Prosecutors in California charged ten people with conspiring to stage a coup in Laos, in a plot that recalls an airport departure lounge spy novel.
The alleged leader of the plot is a 77-year-old former Laotian general who has dedicated his life in exile in America to removing the communist regime from his homeland.
Laos remains one of the world’s most obscure countries, a landlocked jungle where communist guerrillas and US special forces fought a “secret war” 40 years ago. But now US authorities find themselves in the ironic position of leaping to the defence of an authoritarian regime they spent 13 years, and many lives, fighting to destroy.
Chief among those arrested yesterday and Monday was General Vang Pao, 77, a senior leader-in-exile of the Hmong ethnic group, and a former protégé of the US in its covert war in Laos, which lasted from 1962 to 1975.

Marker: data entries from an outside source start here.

(* ===== verification/FetchProps.v ===== *)
(** * Fetching for a get: the LRU bump and what it leaves alone

    A get fetches with [do_update] and keeps the item for its response.  The bump
    touches flags, time and reference count only; flushed and expired items leave
    the table, but stay intact for the responses that still hold them. *)

From S2P Require Import Prelude BipBuffer Memory Dll Assoc AssocSpec AssocIter Slabs SlabsSpec SlabPages SlabAlloc SlabProps.
From S2P Require Import Items LruSpec Parts CacheSpec CacheAlloc CacheProps CacheMove Store StoreSpec StoreProps.
From S2P Require Import Resp AuthFile StatsPrefix Conn Transmit TransmitProps.

Section fetch.
Context `{HashFunction}.
Implicit Types (w : mc) (A : gmap (list Z) ptr) (Q F U : Z -> list ptr).

(** The acting thread has a well-formed bump buffer. *)
Definition bumpable w : Prop := exists b, zget (cur_thread w) (bump_bufs w) = Some b /\ bip_inv (bump_bip b).

(** What a bump may change of an item. *)
Definition refreshed (now : Z) (it it' : item) : Prop :=
  it' = it <| time := time it' |> <| it_flags := it_flags it' |> <| refcount := refcount it' |>
  /\ (time it' = time it \/ time it' = now)
  /\ forall f, Z.land f (Z.lor ITEM_ACTIVE ITEM_FETCHED) = 0 -> has_flag it' f = has_flag it f.

Lemma refreshed_trans now a b c : refreshed now a b -> refreshed now b c -> refreshed now a c.
Proof.
  intros (E1 & T1 & F1) (E2 & T2 & F2). split; [rewrite E2 at 1; rewrite E1 at 1; reflexivity|].
  split; [destruct T2 as [->|]; auto|]. intros f Hf. by rewrite F2, F1.
Qed.
Lemma refreshed_count now it r : refreshed now it (it <| refcount := r |>).
Proof. split; [by destruct it|]. split; [by left|done]. Qed.
Lemma refreshed_time now it : refreshed now it (it <| time := now |>).
Proof. split; [by destruct it|]. split; [by right|done]. Qed.

Lemma land_sub f g m : Z.land g m = g -> Z.land f m = 0 -> Z.land g f = 0.
Proof. intros E Hf. by rewrite <- E, <- Z.land_assoc, (Z.land_comm m), Hf, Z.land_0_r. Qed.
Lemma refreshed_set now it g : Z.land g (Z.lor ITEM_ACTIVE ITEM_FETCHED) = g -> refreshed now it (set_flag g it).
Proof.
  intros Hg. split; [by destruct it|]. split; [by left|]. intros f Hf. apply has_flag_set. by apply (land_sub f g _ Hg).
Qed.
Lemma refreshed_clear now it g : Z.land g (Z.lor ITEM_ACTIVE ITEM_FETCHED) = g -> refreshed now it (clear_flag g it).
Proof.
  intros Hg. split; [by destruct it|]. split; [by left|]. intros f Hf. apply has_flag_clear. by apply (land_sub f g _ Hg).
Qed.

Lemma refreshed_keeps now it f : refreshed now it (f it) -> has_flag it ITEM_SLABBED = false -> keeps f it.
Proof.
  intros (E & _ & Hf) Hs. assert (has_flag (f it) ITEM_SLABBED = false) as Hs' by (by rewrite Hf).
  unfold keeps, lru_bytes, ITEM_ntotal. rewrite !Hf by done. rewrite E.
  split; [by split_and!|]. split; [by split_and!|]. split; [done|]. split; [done|].
  split; [by apply has_flag_slabbed|]. rewrite E in Hs'. by apply has_flag_slabbed.
Qed.

(** An item of the map is refreshed in place. *)
Lemma refresh_ok w A Q F U k p it f now :
  cache_inv w A Q F U -> item_of_map w A Q U k p it -> refreshed now it (f it) -> 1 <= refcount (f it) < 2 ^ 16 ->
  exists w', update_item p f w = Some (tt, w') /\ w' = w <| heap ::= alter f p |>
    /\ cache_inv w' A Q F U /\ item_of_map w' A Q U k p (f it) /\ keeps_others p w w'.
Proof.
  intros HC HI HR Hr. pose proof HI as [_ _ _ (I4 & I5 & I6) _ _ _].
  apply (cache_alter w A Q F U k p it f HC HI); [by apply (refreshed_keeps now)|].
  destruct HR as (E & _ & Hf). split; [by rewrite E|]. by rewrite !Hf.
Qed.

(** What a step of a fetch leaves alone besides the items. *)
Definition steady w w' : Prop :=
  calm w w' /\ cur_thread w' = cur_thread w /\ mc_slabs w' = mc_slabs w.
Lemma steady_refl w : steady w w.
Proof. by split_and!. Qed.
Lemma steady_trans w1 w2 w3 : steady w1 w2 -> steady w2 w3 -> steady w1 w3.
Proof. intros (A1 & A2 & A3) (B1 & B2 & B3). split; [by apply (calm_trans _ w2)|]. split; congruence. Qed.
Lemma steady_alter w p f : steady w (w <| heap ::= alter f p |>).
Proof. by split_and!. Qed.

(** A bump of the item [p]: it may gain one reference. *)
Definition bumps w A Q F U k p it (x : option (unit * mc)) : Prop :=
  exists w' it', x = Some (tt, w') /\ cache_inv w' A Q F U /\ item_of_map w' A Q U k p it'
    /\ refreshed (current_time w) it it' /\ refcount it <= refcount it' <= refcount it + 1
    /\ keeps_others p w w' /\ steady w w' /\ bumpable w'.

Lemma bumps_update w A Q F U k p it f :
  cache_inv w A Q F U -> item_of_map w A Q U k p it -> bumpable w ->
  refreshed (current_time w) it (f it) -> refcount (f it) = refcount it ->
  bumps w A Q F U k p it (update_item p f w).
Proof.
  intros HC HI HB HR Er. pose proof (im_refs _ _ _ _ _ _ _ HI).
  destruct (refresh_ok w A Q F U k p it f _ HC HI HR) as (w' & E & Ew & HC' & HI' & HK); [by rewrite Er|].
  exists w', (f it). split; [done|]. split; [done|]. split; [done|]. split; [done|]. split; [lia|]. split; [done|].
  rewrite Ew. split; [apply steady_alter|done].
Qed.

Members of his group are accused of fundraising to form and equip a mercenary army in violation of the Neutrality Act, which forbids Americans from plotting against countries with which the US is at peace.
The plot was uncovered through the work of an undercover officer of the Bureau of Alcohol, Tobacco, Firearms and Explosives (ATF) who posed as an arms dealer offering to sell the group automatic rifles, rocket-propelled and Claymore grenades, anti-tank weapons, plastic explosives and Stinger surface-to-air missiles.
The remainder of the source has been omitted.